We are coming to a standstill in our country on any inititive to improve anything UNLESS IT IS REQUESTED BY OR SPECIFIED BY and paid for through A GOVERNMENTAL POWER GROUP.
Well, John, I think yoiu have hit it on the head. Naming rights, that is self promotion seems more important than patient care. They want the rest of us to pay for their improvements in care, like most other special interest groups. Okay, on the count of three, every put your hats out in front of you and beg.
CORRECTION: In typing a decimal point was missed – Should have read \".3 Million per year not 3 million! Sorry about anyone who may have been misled – was not intentional. John B. Kalb
It’s what happens when you dont have a long term vision for IT… Likely someone in surgical didnt have the data from some other department because that department went their own way in IT and designed a system that only met their needs. This is why I get so bent about someone like Tina Taviano being assigned with an IT implementation job. How much money will that cost us long term…
I find it surprising that a record is not available of basic info in this day and age. At my hospital, when I admit a patient, there is a record of all the basics that is kept. No idea how far back it goes, but every repeat patient I have admitted I have found the basic data.
This data includes, home medications, history of childhood illnesses, review of major body systems, flu, tetanus and pneumonia vaccines and other info. Now, that data still has to be updated and verified so I still must ask questions, but I can simply ask if anything has changed since your last admission. Or, I can go through the records and ask specifically about each item….. a negative response approach.
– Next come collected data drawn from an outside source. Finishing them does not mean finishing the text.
(* ===== verification/ReceiverSnapshot.v ===== *)
(** * Receiver authorization snapshots (internal/receiverauthorization/snapshot.go)

    The identity and the manifest of a snapshot, the reference a forced command
    carries back, and the leases a receiver has seen lapse. *)
From S2P Require Import Prelude GoStrings StringOrder Sha256 GoErrors GoTime Api Replication Names Syncoid Ssh ReceiverCommand Utf8 Json JsonRoundtrip ReceiverGrant GrantJson.
From Stdlib Require Import NArith.
Local Open Scope Z_scope.

(** ** Identities *)

(** [src/internal/receiverauthorization/snapshot.go:18-22 snapshotPrefix] *)
Definition snapshotPrefix : string := "snapshot-".
Definition manifestHeaderPrefix : string := "# receiver-authorization-snapshot ".
Definition receiverCommandPath : string := "/usr/local/bin/zfsrep-receiver".

(** [src/internal/receiverauthorization/snapshot.go:212-214 canonicalSnapshot] *)
Definition grant_key (g : grant) : string := grantID (g_TaskUID g).

(** [src/internal/receiverauthorization/snapshot.go:210-221 canonicalSnapshot] *)
Definition canonicalSnapshot (gs : list grant) : result (list grant * string) :=
  let canonical := merge_sort (by_key grant_key) gs in
  data ← wrap_err (json_grants canonical)
    (λ e, errorf "encode receiver authorization snapshot: %w" [FErr e]);
  Ok (canonical, snapshotPrefix +:+ hex_encode (SHA.Sum256 data)).

(** [src/internal/receiverauthorization/snapshot.go:264-274 validSnapshotID] *)
Definition validSnapshotID (id : string) : bool :=
  if negb (String.length id =? 9 + 64)%nat || negb (HasPrefix id snapshotPrefix) then false
  else all_runes (λ r, rune_between "0" "9" r || rune_between "a" "f" r) (str_drop 9 id).

(** ** The manifest *)

(** [src/internal/receiverauthorization/snapshot.go:246-250 openSSHExpiryTime] *)
Definition openSSHExpiryTime (deadline : time) : string :=
  format_compact (Truncate deadline Second - Second).

(** [src/internal/receiverauthorization/snapshot.go:233-233 renderManifest] *)
Definition forced_command (snapshotID id : string) : string :=
  receiverCommandPath +:+ " exec --snapshot-id " +:+ snapshotID +:+ " --grant-id " +:+ id.

(** [src/internal/receiverauthorization/snapshot.go:232-241 renderManifest] The line of one
    grant, without its end. *)
Definition manifest_line (snapshotID : string) (g : grant) : string :=
  "restrict,expiry-time=" +:+ dquote +:+ openSSHExpiryTime (g_ExpiresAt g) +:+ dquote +:+
  ",command=" +:+ dquote +:+
  escapeAuthorizedKeysOption (forced_command snapshotID (grantID (g_TaskUID g))) +:+ dquote +:+ " " +:+
  g_AuthorizedPublicKey g.

(** [src/internal/receiverauthorization/snapshot.go:223-244 renderManifest] *)
Definition renderManifest (gs : list grant) (snapshotID : string) : result string :=
  fail_if (negb (validSnapshotID snapshotID))
    (errorf "invalid receiver authorization snapshot ID %q" [FStr snapshotID]);;
  Ok (manifestHeaderPrefix +:+ snapshotID +:+ nl +:+
      foldr (λ g acc, manifest_line snapshotID g +:+ nl +:+ acc) "" gs).

(** [src/internal/receiverauthorization/snapshot.go:252-262 parseManifestSnapshotID] *)
Definition parseManifestSnapshotID (data : string) : result string :=
  let malformed := errorf "receiver authorization manifest has malformed snapshot header" [] in
  let '(line, _, found) := Cut data (ascii_of_nat 10) in
  if negb found || negb (HasPrefix line manifestHeaderPrefix) then Err malformed
  else
    let id := TrimPrefix line manifestHeaderPrefix in
    if negb (validSnapshotID id) ||
       negb (String.length line =? String.length manifestHeaderPrefix + String.length id)%nat
    then Err malformed
    else Ok id.

(** ** The reference of a forced command *)

(** [src/internal/receiverauthorization/authorization.go:34-37 Reference] *)
Record Reference := { ref_snapshotID : string; ref_grantID : string }.

(** [flag.FlagSet.Parse] for string flags: the values of the flags given so far,
    and the arguments that are left. *)
Fixpoint parse_flags (formal : list string) (args : list string) (values : gmap string string)
  : result (gmap string string * list string) :=
  match args with
  | [] => Ok (values, [])
  | s :: rest =>
      if (String.length s <? 2)%nat || negb (HasPrefix s "-") then Ok (values, args)
      else if s ≟ "--" then Ok (values, rest)
      else
        let name := if HasPrefix s "--" then str_drop 2 s else str_drop 1 s in
        if (name ≟ "") || HasPrefix name "-" || HasPrefix name "=" then
          Err (errorf "bad flag syntax: %s" [FStr s])
        else
          let '(name, value, hasValue) := Cut name "="%char in
          if negb (bool_decide (name ∈ formal)) then
            (if (name ≟ "help") || (name ≟ "h") then Err (errorf "flag: help requested" [])
             else Err (errorf "flag provided but not defined: -%s" [FStr name]))
          else if (hasValue : bool) then parse_flags formal rest (<[name := value]> values)
          else match rest with
            | [] => Err (errorf "flag needs an argument: -%s" [FStr name])
            | value :: rest' => parse_flags formal rest' (<[name := value]> values)
            end
  end.

(** [src/internal/receiverauthorization/authorization.go:43-69 ReferenceFromArgs] *)
Definition ReferenceFromArgs (args : list string) : result Reference :=
  '(values, rest) ← parse_flags ["snapshot-id"; "grant-id"] args ∅;
  let snapshotID := default "" (values !! "snapshot-id") in
  let grantID := default "" (values !! "grant-id") in
  fail_if (negb (length rest =? 0)%nat)
    (errorf "unexpected receiver authorization reference arguments" []);;
  fail_if (snapshotID ≟ "") (errorf "receiver authorization snapshot ID is required" []);;
  fail_if (negb (validSnapshotID snapshotID))
    (errorf "invalid receiver authorization snapshot ID %q" [FStr snapshotID]);;
  fail_if (grantID ≟ "") (errorf "receiver authorization grant ID is required" []);;
  fail_if (negb (validGrantID grantID))
    (errorf "invalid receiver authorization grant ID %q" [FStr grantID]);;
  Ok {| ref_snapshotID := snapshotID; ref_grantID := grantID |}.

(** ** Leases *)

(** [src/internal/receiverauthorization/snapshot.go:129-142 recordAndReturnPreviouslyObservedLapses]
    The lapses observed before, and those after, the view. *)
Definition recordAndReturnPreviouslyObservedLapses (lapsed : gset string) (now : time)
  (candidates : list Candidate) : gset string * gset string :=
  (lapsed,
   foldl (λ lapsed candidate,
     if (c_TaskUID candidate ≠? "") && negb (After (c_ExpiresAt candidate) now)
     then {[ c_TaskUID candidate ]} ∪ lapsed else lapsed) lapsed candidates).

(** [src/internal/receiverauthorization/snapshot.go:144-152 removeLapsedGrants] *)
Definition removeLapsedGrants (gs : list grant) (lapsed : gset string) : list grant :=
  filter (λ g, g_TaskUID g ∉ lapsed) gs.

(** [src/internal/receiverauthorization/snapshot.go:154-162 nextLeaseDeadline] *)
Definition nextLeaseDeadline (gs : list grant) : time :=
  foldl (λ next g,
    if IsZero next || Before (g_ExpiresAt g) next then g_ExpiresAt g else next) 0 gs.

Section replace.
Context `{SSHKeys} `{UnicodeTables}.

(** [src/internal/receiverauthorization/snapshot.go:113-117 Replace] The rejection of a candidate
    whose lease was seen to lapse. *)
Definition reject_lapsed (lapsed : gset string) (c : Candidate) (o : Outcome) : Outcome :=
  if bool_decide (c_TaskUID c ∈ lapsed) then set_rejection "authorization lease has lapsed" o else o.

(** [src/internal/receiverauthorization/snapshot.go:108-119 Replace] The compilation that is
    activated, and the lapses observed. *)
Definition replace_view (range : gmap string (list nat) → list (string * list nat))
  (lapsed : gset string) (now : time) (candidates : list Candidate) : compilation * gset string :=
  let compiled := compileCandidates range now candidates in
  let '(previouslyLapsed, lapsed) := recordAndReturnPreviouslyObservedLapses lapsed now candidates in
  if bool_decide (previouslyLapsed = ∅) then (compiled, lapsed)
  else
    ({| grants := removeLapsedGrants (grants compiled) previouslyLapsed;
        outcomes := zip_with (reject_lapsed previouslyLapsed) candidates (outcomes compiled) |},
     lapsed).

End replace.

(** ** Identities *)

Lemma hex_suffix_valid p sum :
  String.length sum = 32%nat →
  String.length (p +:+ hex_encode sum) = (String.length p + 64)%nat ∧
  HasPrefix (p +:+ hex_encode sum) p = true ∧
  str_drop (String.length p) (p +:+ hex_encode sum) = hex_encode sum ∧
  all_runes is_hex (hex_encode sum) = true.
Proof.
  intros Hl. split_and!.
  - rewrite length_app_str, length_hex_encode, Hl. lia.
  - by apply HasPrefix_app.
  - by apply str_drop_app.
  - apply all_runes_bytes; [apply is_hex_ascii|apply hex_encode_is_hex].
Qed.

Lemma validGrantID_grantID uid : validGrantID (grantID uid) = true.
Proof.
  destruct (hex_suffix_valid "grant-" (SHA.Sum256 uid) (SHA.Sum256_length _)) as (Hl & Hp & Hd & Ha).
  unfold validGrantID, grantID. rewrite Hl, Hp. cbn [String.length Nat.add Nat.eqb negb orb].
  cbn [String.length] in Hd. by rewrite Hd.
Qed.

Lemma validSnapshotID_sum data : validSnapshotID (snapshotPrefix +:+ hex_encode (SHA.Sum256 data)) = true.
Proof.
  destruct (hex_suffix_valid snapshotPrefix (SHA.Sum256 data) (SHA.Sum256_length _)) as (Hl & Hp & Hd & Ha).
  unfold validSnapshotID. rewrite Hl, Hp. cbn [String.length snapshotPrefix Nat.add Nat.eqb negb orb].
  change (String.length snapshotPrefix) with 9%nat in Hd. by rewrite Hd.
Qed.

(** An ASCII byte outside the alphabet of a string does not occur in it. *)
Lemma all_runes_no_byte f s c :
  (byte_val c <? 128)%N = true → f (byte_val c) = false → all_runes f s = true → has_byte c s = false.
Proof.
  intros Hc Hf Hs. apply not_true_iff_false. intros (a & b & ->)%has_byte_split.
  unfold all_runes in Hs. rewrite runes_app_ascii, forallb_app in Hs by done. simpl in Hs.
  by rewrite Hf, andb_false_r in Hs.
Qed.

Lemma valid_id_parts p (n : nat) id :
  (if negb (String.length id =? String.length p + n)%nat || negb (HasPrefix id p) then false
   else all_runes is_hex (str_drop (String.length p) id)) = true →
  ∃ h, id = p +:+ h ∧ all_runes is_hex h = true.
Proof.
  destruct (_ || _) eqn:E; [done|]. apply orb_false_iff in E as [_ Hp]. apply negb_false_iff in Hp.
  apply HasPrefix_spec in Hp as (h & ->). rewrite str_drop_app. by exists h.
Qed.

Lemma validSnapshotID_parts id :
  validSnapshotID id = true → ∃ h, id = snapshotPrefix +:+ h ∧ all_runes is_hex h = true.
Proof. apply (valid_id_parts snapshotPrefix 64). Qed.

Lemma validGrantID_parts id :
  validGrantID id = true → ∃ h, id = "grant-" +:+ h ∧ all_runes is_hex h = true.
Proof. apply (valid_id_parts "grant-" 64). Qed.

Lemma hex_no_byte h c :
  (byte_val c <? 128)%N = true → is_hex (byte_val c) = false → all_runes is_hex h = true →
  has_byte c h = false.
Proof. apply all_runes_no_byte. Qed.

(** ** The manifest *)

Definition newline : ascii := ascii_of_nat 10.

(** The header of a rendered manifest is read back. *)
Lemma manifest_identity_roundtrip gs id manifest :
  renderManifest gs id = Ok manifest → parseManifestSnapshotID manifest = Ok id.
Proof.
  unfold renderManifest. rewrite guard_Ok, negb_false_iff. intros [Hv [= <-]].
  destruct (validSnapshotID_parts id Hv) as (h & Hid & Hh).
  set (rest := foldr _ _ _).
  assert (Cut (manifestHeaderPrefix +:+ id +:+ nl +:+ rest) newline =
          (manifestHeaderPrefix +:+ id, rest, true)) as Hcut.
  { apply Cut_found. split; [by rewrite str_app_assoc|].
    rewrite has_byte_app, Hid, has_byte_app. by rewrite (hex_no_byte h). }
  unfold parseManifestSnapshotID. fold newline. rewrite Hcut.
  rewrite HasPrefix_app, TrimPrefix_app, Hv, length_app_str, Nat.eqb_refl. done.
Qed.

(** ** The reference *)

(** The words of the command that a manifest line forces, after the program. *)
Definition reference_args (snapshotID id : string) : list string :=
  ["--snapshot-id"; snapshotID; "--grant-id"; id].

Lemma replace_aux_absent s c new :
  has_byte c s = false → replace_aux s (str1 c) new 0 = s.
Proof.
  induction s as [|d s IH]; [done|]. cbn [has_byte]. intros [Hd Hs]%orb_false_iff.
  apply bool_decide_eq_false in Hd. cbn [replace_aux].
  assert (HasPrefix (String d s) (str1 c) = false) as ->; [|by rewrite IH].
  apply not_true_iff_false. intros (t & Ht)%HasPrefix_spec. by injection Ht as ->.
Qed.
At this time I do not have on-line access to lab and radiology tests from a previous admission.
I do find that a few of our departments have different computerized systems, but they are very specifically tailored to that unit….our Emergency Room and the intensive care units need a totally different set-up than a basic floor unit. However, all the history info is kept in the same hospital-wide section.
I have been through what you describe Jim and it is irritating as Hell, especially when you are asked the same questions by a different dept. within the same hospital!